Sevdiklerimizle bir araya geldiğimiz pazar kahvaltıları, komşuların davet edildiği iftar yemekleri, aile büyüklerine yapılan bayram ziyaretleri ve ailece yapılan hafta sonu gezileri, son 6-7 ayın özlem duyulan aktiviteleri haline geldi. Yeni koronavirüs, kollarını hayatımızdaki her alana doladı. Salgın nedeniyle uygulamaya başladığımız sosyal mesafe ve izolasyon, özellikle kronik rahatsızlığı olanlar ve 65 yaş üstü yetişkinler için çok daha zor oldu. Risk oranlarının yüksek olması nedeniyle fiziki bir yalnızlıkla baş başa kaldılar.
ZİHİNSEL OLARAK YIPRATICI
İnsanlar sosyal varlıklar olarak yaratıldığı için yalnızlık, zihinsel olarak yıpratıcı olabilir. Sadece fiziki olarak değil, insanlarla çevrili durumdayken bile yalnızlık hissedilebilir. Kaybedilen birinin anıları, başkaları tarafından yanlış anlaşılma hissi, duygusal açıdan tatmin edici olmayan ikili ilişkiler veya değişen yaşam koşulları nedeniyle yalnızlık tetiklenebilir. Araştırmalara göre yalnızlık, insanların karşılaştığı en büyük sağlık sorunlarından biri. Günde 15 sigara içmeye eşdeğer ve sağlık için obeziteden daha kötü. Hatta ölüm riskini yüzde 29'a kadar artırabiliyor. Yaşadığı yalnızlık nedeniyle hayatına son vermek isteyenlerin sayısı da oldukça fazla. Amerika'da yapılan bir ankete göre, insanların yüzde 60'ı kendini yalnız hissediyor. Veriler, ülkedeki intihar oranlarının 1999'dan 2018'e kadar üçte birden fazla arttığını gösteriyor. Çalışmalar, yalnızlığın direkt intihar sebebi olup olmadığını kanıtlamasa da yalnızlık ile intihar düşünceleri ve depresyondan bağımsız davranışlar arasında bir ilişki olduğunu gösteriyor.

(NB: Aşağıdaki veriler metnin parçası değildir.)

(** * auth-types: validated domain model of the authentication service

    A shallow embedding of the constructors of [@hsuite/auth-types] and the
    properties of its specification.  Every class of the library is a
    TypeScript class whose constructor inspects its argument at run time
    ([typeof], [Array.isArray], [instanceof], regular expressions), throws
    an [Error] on the first violated check and otherwise assigns the fields
    of [this].  The embedding therefore works on dynamically typed
    JavaScript values and threads the object under construction through a
    small state-and-exception monad. *)

From Stdlib Require Import ZArith NArith List String Ascii Bool Lia.
From Stdlib Require Import Floats.SpecFloat.
From stdpp Require Import gmap strings.

Set Warnings "-register-all".
Open Scope string_scope.
Open Scope list_scope.

(** ** JavaScript strings

    A JavaScript string is a sequence of UTF-16 code units; [length],
    [trim], [includes] and the regular expressions of the library all work
    on code units. *)

Definition code_unit := N.
Definition jsstring := list code_unit.

(** String literal of the source (ASCII only). *)
Definition lit (s : string) : jsstring :=
  List.map N_of_ascii (list_ascii_of_string s).

(** Single character of the source. *)
Definition chr (a : ascii) : code_unit := N_of_ascii a.

Arguments lit : simpl never.
Arguments chr : simpl never.

Definition between (lo hi c : code_unit) : bool := (lo <=? c)%N && (c <=? hi)%N.

(** ECMAScript WhiteSpace and LineTerminator code points: the set that
    [String.prototype.trim] strips and that the class escape [\s] matches. *)
Definition is_white_space (c : code_unit) : bool :=
  between 9%N 13%N c                (* TAB, LF, VT, FF, CR *)
  || (c =? 32)%N                (* SPACE *)
  || (c =? 160)%N               (* NO-BREAK SPACE *)
  || (c =? 5760)%N              (* OGHAM SPACE MARK *)
  || between 8192%N 8202%N c        (* EN QUAD .. HAIR SPACE *)
  || (c =? 8232)%N || (c =? 8233)%N   (* LINE / PARAGRAPH SEPARATOR *)
  || (c =? 8239)%N || (c =? 8287)%N   (* NARROW NBSP, MEDIUM MATH SPACE *)
  || (c =? 12288)%N             (* IDEOGRAPHIC SPACE *)
  || (c =? 65279)%N.            (* ZERO WIDTH NO-BREAK SPACE *)

Fixpoint trimStart (s : jsstring) : jsstring :=
  match s with
  | c :: s' => if is_white_space c then trimStart s' else s
  | [] => []
  end.
(** [handleSettleFailure].  The status is written into the transaction
    object the stored context refers to, so the context changes with it. *)
Definition handleSettleFailure (self : PaySentryX402Adapter)
    (paymentPayload : X402PaymentPayload)
    (paymentRequirements : X402PaymentRequirements) (error : Thrown) : M unit :=
  let txKey := transactionKey paymentPayload paymentRequirements in
  stored ← gets (fun w => contexts w !! txKey);
  let message := errorMessage error in
  let retryable := classifyRetryability error in
  match stored with
  | Some ctx =>
      now ← gets clock;
      let tx := set_status failed now (protocolTxId (transaction ctx)) (transaction ctx) in
      modify (set_contexts (fun m => <[txKey := set_transaction tx ctx]> m));;
      trackerRecord tx;;
      recordSettlement (tx_id tx) fail (SettlementErrorDetails message retryable)
  | None => mret tt
  end.

End WithNumber.

End Adapter.

(* ===================================================================== *)
(** * Runs and sample inputs *)
(* ===================================================================== *)

(** The state of a process that has just constructed its adapter, with the
    optional provenance and alert engines configured. *)
Definition initialWorld : World :=
  {| clock := 0; nextTxId := 0%N; breakers := ∅; contexts := ∅;
     provenance := Some []; tracker := ∅; policySpend := [];
     alerts := Some []; calls := [] |}.

Definition set_clock (now : Z) (w : World) : World :=
  {| clock := now; nextTxId := nextTxId w; breakers := breakers w;
     contexts := contexts w; provenance := provenance w; tracker := tracker w;
     policySpend := policySpend w; alerts := alerts w; calls := calls w |}.

(** The state a call leaves behind, whether it returned or threw. *)
Definition after {A} (m : M A) (w : World) : World := snd (m w).

(** A wrapped function that fails, and one that succeeds. *)
Definition failing : M unit := throw (JsError "facilitator unavailable").
Definition succeeding : M unit := mret tt.

(** A wrapped function that records its own invocation in [calls]. *)
Definition probe : M unit :=
  modify (set_calls (fun trace =>
    trace ++ [VerifyCall
                {| x402Version := 1; p_scheme := None; p_network := None;
                   p_payload := ""; p_resource := None;
                   payer := JUndefined; from := JUndefined |}
                {| scheme := None; network := None; maxAmountRequired := None;
                   resource := None; description := None; payTo := None |}])).

(** Calls that reach [execute] for [key] while the calls before them are
    still in flight.  The wrapped function of each call first records its
    invocation; then the calls after it arrive, each a task of its own, so
    that what one of them throws does not reach this one; only then does it
    complete, returning when its outcome is [true] and throwing when it is
    [false].  The last call to arrive is the first to complete. *)
Fixpoint arrivals (cfg : CircuitBreakerConfig) (key : string) (outcomes : list bool)
    : M unit :=
  match outcomes with
  | [] => mret tt
  | ok :: rest =>
      tryCatch
        (CircuitBreaker.execute cfg key
           (probe;; arrivals cfg key rest;; if ok then succeeding else failing))
        (fun _ => mret tt)
  end.

(** The default configuration with two probes allowed. *)
Definition twoProbesConfig : CircuitBreakerConfig :=
  {| failureThreshold := 5; recoveryTimeoutMs := 30000; halfOpenMaxRequests := 2 |}.

(** A breaker key and a breaker that opened at time 1000 after five
    failures, and one that is half-open with no probe in flight. *)
Definition sampleKey : string := "https://facilitator.example.com".

Definition openBreaker : BreakerState :=
  {| state := open; failureCount := 5; successCount := 0;
     lastFailureTime := 1000; halfOpenRequests := 0 |}.

Definition halfOpenBreaker : BreakerState :=
  {| state := half_open; failureCount := 5; successCount := 0;
     lastFailureTime := 1000; halfOpenRequests := 0 |}.

Definition worldWith (b : BreakerState) (now : Z) : World :=
  set_clock now (set_breakers (fun bs => <[sampleKey := b]> bs) initialWorld).

(** Outside the half-open state no probe is counted. *)
Definition probe_counter_idle (b : BreakerState) : Prop :=
  state b <> half_open -> halfOpenRequests b = 0.

Definition breakers_idle (w : World) : Prop :=
  forall key b, breakers w !! key = Some b -> probe_counter_idle b.

(** "The payer identifier extracted from the payload", the second source of
    the design document's resolution order: the payload's top-level [payer]
    field when it holds a non-empty string, otherwise its [from] field when
    that holds one; no identifier otherwise. *)
Definition payerIdentifier_spec (payload : X402PaymentPayload) : option string :=
  match payer payload, from payload with
  | JString (String c rest), _ => Some (String c rest)
  | _, JString (String c rest) => Some (String c rest)
  | _, _ => None
  end.

(** The agent resolution order as the design document words it: four
    sources in a fixed order, each of which may or may not yield an agent
    id, the first that yields one giving the result.  The custom resolver is
    a function of the payer identifier, so it yields a value when it is
    configured, the payload has a payer identifier, and the resolver
    returns. *)
Definition agentSources_spec (payload : X402PaymentPayload)
    (config : X402PaySentryConfig) : list (option string) :=
  let payerIdentifier := payerIdentifier_spec payload in
  let custom :=
    match resolveAgentId config, payerIdentifier with
    | Some resolve, Some address =>
        match resolve address with
        | Returned agent => Some agent
        | Threw _ => None
        end
    | _, _ => None
    end in
  [custom; payerIdentifier; defaultAgentId config; Some "unknown-agent"].

Fixpoint firstYield_spec (sources : list (option string)) : option string :=
  match sources with
  | [] => None
  | Some agent :: _ => Some agent
  | None :: rest => firstYield_spec rest
  end.

(** "The scheme name contains [word]", letter case aside. *)
Definition schemeContains (scheme : option string) (word : string) : bool :=
  match scheme with
  | Some s => includes (toLowerCase s) word
  | None => false
  end.

(** A stand-in for [Number] on the inputs of the examples: the decimal
    strings used below convert to their value, anything else to [NaN]. *)
Definition sampleNumber (s : string) : float :=
  if String.eqb s "2500000" then 2500000%float
  else if String.eqb s "1000000000000000000" then 1e18%float
  else if String.eqb s "45000000" then 45000000%float
  else PrimFloat.nan.


(** The network-class and the auth/validation/funds-class signals the
    design document names, as [classifyRetryability] looks for them in the
    lower-cased message. *)
Definition networkSignal (msg : string) : bool :=
  includes msg "timeout" || includes msg "econnreset" || includes msg "econnrefused"
  || includes msg "network" || includes msg "socket" || includes msg "dns"
  || includes msg "503" || includes msg "502" || includes msg "429".

Definition authSignal (msg : string) : bool :=
  includes msg "401" || includes msg "403" || includes msg "invalid"
  || includes msg "insufficient" || includes msg "denied".

(** A payment of 45000000 base units (45 USDC) from agent 0xAgent. *)
Definition samplePayload : X402PaymentPayload :=
  {| x402Version := 1; p_scheme := Some "exact"; p_network := Some "base";
     p_payload := "0xsigned"; p_resource := Some "https://api.example.com/data";
     payer := JString "0xAgent"; from := JUndefined |}.

Definition sampleRequirements : X402PaymentRequirements :=
  {| scheme := Some "exact"; network := Some "base";
     maxAmountRequired := Some "45000000";
     resource := Some "https://api.example.com/data";
     description := None; payTo := Some "0xMerchant" |}.

(** The configuration [{}]: every option left to its default. *)
Definition emptyConfig : X402PaySentryConfig :=
  {| defaultAgentId := None; defaultCurrency := None; circuitBreaker := None;
     resolveAgentId := None; abortOnPolicyDeny := None; failOpen := None |}.

(** The same with [failOpen: false] spelled out. *)
Definition failClosedConfig : X402PaySentryConfig :=
  {| defaultAgentId := None; defaultCurrency := None; circuitBreaker := None;
     resolveAgentId := None; abortOnPolicyDeny := Some (Some true); failOpen := Some false |}.

(** Configurations and payloads for the agent resolution order: a resolver
    that maps a wallet address to an agent id, one that fails, a configured
    default agent; a payload that names its payer in [from] only, and one
    that names none ([payer] is an empty string, [from] a number). *)
Definition resolverConfig (resolve : string -> Outcome string) (fallback : option string)
    : X402PaySentryConfig :=
  {| defaultAgentId := fallback; defaultCurrency := None; circuitBreaker := None;
     resolveAgentId := Some resolve; abortOnPolicyDeny := None; failOpen := None |}.

Definition registryResolver (address : string) : Outcome string :=
  Returned ("agent-of-" +:+ address).

Definition failingResolver (address : string) : Outcome string :=
  Threw (JsError "registry unavailable").

Definition defaultAgentConfig (fallback : string) : X402PaySentryConfig :=
  {| defaultAgentId := Some fallback; defaultCurrency := None; circuitBreaker := None;
     resolveAgentId := None; abortOnPolicyDeny := None; failOpen := None |}.

Definition payloadFromField (address : string) : X402PaymentPayload :=
  {| x402Version := 1; p_scheme := None; p_network := None; p_payload := "";
     p_resource := None; payer := JUndefined; from := JString address |}.

Definition anonymousPayload : X402PaymentPayload :=
  {| x402Version := 1; p_scheme := None; p_network := None; p_payload := "";
     p_resource := None; payer := JString ""; from := JNumber 7 |}.


(** A policy engine that denies every transaction. *)
Definition denyAll : PolicyEngine :=
  {| evaluate := fun _ _ =>
       Returned {| action := deny; allowed := false; reason := "Blocked" |} |}.

(** A policy engine that allows every transaction. *)
Definition allowAll : PolicyEngine :=
  {| evaluate := fun _ _ =>
       Returned {| action := allow; allowed := true; reason := "Allowed" |} |}.

(** A policy engine whose evaluation fails with an internal error. *)
Definition brokenEngine (e : Thrown) : PolicyEngine :=
  {| evaluate := fun _ _ => Threw e |}.

(** A facilitator that accepts every payment. *)
Definition acceptingClient : X402FacilitatorClient :=
  {| verify := fun _ _ =>
       mret {| isValid := true; invalidReason := None; v_payer := Some "0xAgent" |};
     settle := fun _ _ =>
       mret {| success := true; txHash := Some "0xabc"; s_network := Some "base" |} |}.


(** Unfold one layer of the monad and of the engine calls. *)
Ltac run :=
  unfold mbind, M_bind, mret, M_ret, bind, ret, throw, tryCatch, gets, modify,
    Engines.policyEvaluate, Engines.recordIntent, Engines.recordPolicyCheck,
    Engines.recordExecution, Engines.recordSettlement, Engines.recordEntry,
    Engines.trackerRecord, Engines.recordTransaction, Engines.alertsEvaluate,
    Engines.invoke in *;
  cbn beta iota in *.

(* ===================================================================== *)
(** * circuit-breaker.ts: administration and snapshots *)
(* ===================================================================== *)

Module BreakerAdmin.
Import CircuitBreaker.

(** What [reset] does to the breaker it finds. *)
Definition cleared (breaker : BreakerState) : BreakerState :=
  set_halfOpenRequests 0
    (set_successCount 0 (set_failureCount 0 (transitionTo breaker closed))).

YALNIZLIKLA BAŞ EDEBİLİRSİNİZ
AİLENİZ ve arkadaşlarınızla bağlantı kurun. Teknoloji, kişiler arası bağlantıyı güçlendirmeye yardımcı olsa da kusurlu olduğu söylenebilir. Bunun nedeni de sosyal medyanın aslında yalnızlığın artmasıyla ilişkilendirilmesi. Bağlantı yönteminin size ve karşınızdakine uygun olması gerekir. Bu ister telefonla, ister görüntülü sohbet yoluyla, tanıdıklarınızla yolda ya da parkta veya komşularınızla camdan cama konuşarak olabilir. Şükredin. Yalnızlık, insanları kendilerine ve yaşadıkları zorluklara odaklanmaya yönlendirebilir. Arkadaşlarınıza, ailenize ve hatta yabancılara karşı bile takdirinizi ifade edin.
HOBİ EDİNİN
Değiştirebileceklerinize odaklanın. Mevcut durum üzerinde durmak ve düşünmek için zaman harcamak yalnızlığı devam ettirebilir. Bunun yerine dikkatinizi üzerinde kontrol sahibi olduğunuz bir şeye odaklayın ve üzerinde çalışın. Kendinizi meşgul edin. Yarım bıraktığınız bir işi tamamlayın, yazmaya ya da okumaya zaman ayırın, yeni bir hobi edinin veya yeni bir aktiviteye başlayın. Bu tür uğraşlar zihninizi yalnızlıktan uzaklaştırabilir.
NAZİK VE SABIRLI OLUN
Negatifliği uzaklaştırın. Kendinizi, neşeli, size neşe veren insanlarla ve aktivitelerle çevreleyin. Haber okumaya- izlemeye ara verin ya da en azından azaltın. Ve gülümseyin. Veriler sadece gülümsemenin bile sizi daha iyi hissettirebileceğini öne sürüyor. Nazik, anlayışlı ve sabırlı olun. Kendinize ve başkalarına şefkatli davranmayı öğrenin. Bu daha zevkli etkileşimlere girmeye yardımcı olur ve çevrenizdekiler de bu zevkli etkileşimin parçası olmaya gönüllü olabilir. Dengeli bir rutin oluşturun. Fiziksel aktivite, sevdiklerinizle bağlantı kurma, bir proje veya hobi gibi yalnızlığı baltalayacak durumlardan oluşan günlük planlar yapın.